=== Begin Enclosure ===
Definition migrateHandler (now : Z) (io : AIO) (c : nat) : M (StorageAdapter R) error :=
  found ← lookupLocal now c;
  if (found : bool) then mret (Some ErrSkip) else
  cmd ← getCmd c;
  err ← exchangeOn now io "get" None ["migrator"; "migrate"; ""; cmdKey cmd] c;
  match err with
  | Some e => mret (Some e)
  | None =>
      cmd ← getCmd c;
      body ← expect PNil (cmdStream cmd);
      match aAll io with
      | Some e => mret (Some e)
      | None => onStore (Storage_Set now (cmdKey cmd) (cmdChunk cmd) (Some body));; mret None
      end
  end.

Definition adapter_delHandler (now : Z) (io : AIO) (c : nat) : M (StorageAdapter R) error :=
  cmd ← getCmd c;
  err ← exchangeOn now io "del" None ["migrator"; "proxy"; cmdChunk cmd; cmdKey cmd] c;
  match err with
  | Some e => mret (Some e)
  | None =>
      cmd ← getCmd c;
      onStore (Storage_Del now (cmdKey cmd) (cmdChunk cmd));;
      mret None
  end.

(** The operations wait for the serializer, which ends with [Restore] and
    takes no command while it waits for the reader of a stream. *)
Definition serialized {A} (c : M (StorageAdapter R) A) : M (StorageAdapter R) A :=
  a ← mget; if adone a || bool_decide (is_Some (streaming a)) then blocked else c.

(** The start of an operation, a command with its fields, before it is sent
    to the serializer; and the rest of it. *)
Definition newCmd (pick : option nat) (f : storageAdapterCommand → storageAdapterCommand) :
    M (StorageAdapter R) nat :=
  c ← takeCmd pick; setCmd c f;; mret c.
Definition withKey (key : string) (x : storageAdapterCommand) : storageAdapterCommand := x <| cmdKey := key |>.

Definition awaitGet (now : Z) (io : AIO) (c : nat) : M (StorageAdapter R) ((string * bytes) + string) :=
  err ← serialized (adapter_getHandler now io c);
  cmd ← getCmd c;
  putCmd c;;
  match err with
  | Some e => mret (inr e)
  | None => body ← expect PNil (cmdStream cmd); mret (inl (cmdChunk cmd, body))
  end.
Definition Adapter_GetStream (now : Z) (io : AIO) (key : string) :
    M (StorageAdapter R) ((string * bytes) + string) :=
  c ← newCmd (aPick io) (withKey key); awaitGet now io c.
(** ... with the reads of its consumer, and then the rest of [getHandler]. *)
Definition Adapter_ReadStream (now : Z) (io : AIO) (key : string) :
    M (StorageAdapter R) ((string * bytes) + string) :=
  r ← Adapter_GetStream now io key; getHandler_tail now (aReads io);; mret r.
=== End Enclosure ===
Activity
Of all the entries above, retype exactly the lines from the line with "a ← mget; if" to the line with "M (StorageAdapter R) nat", both included, and no others.

Solution
  a ← mget; if adone a || bool_decide (is_Some (streaming a)) then blocked else c.

(** The start of an operation, a command with its fields, before it is sent
    to the serializer; and the rest of it. *)
Definition newCmd (pick : option nat) (f : storageAdapterCommand → storageAdapterCommand) :
    M (StorageAdapter R) nat :=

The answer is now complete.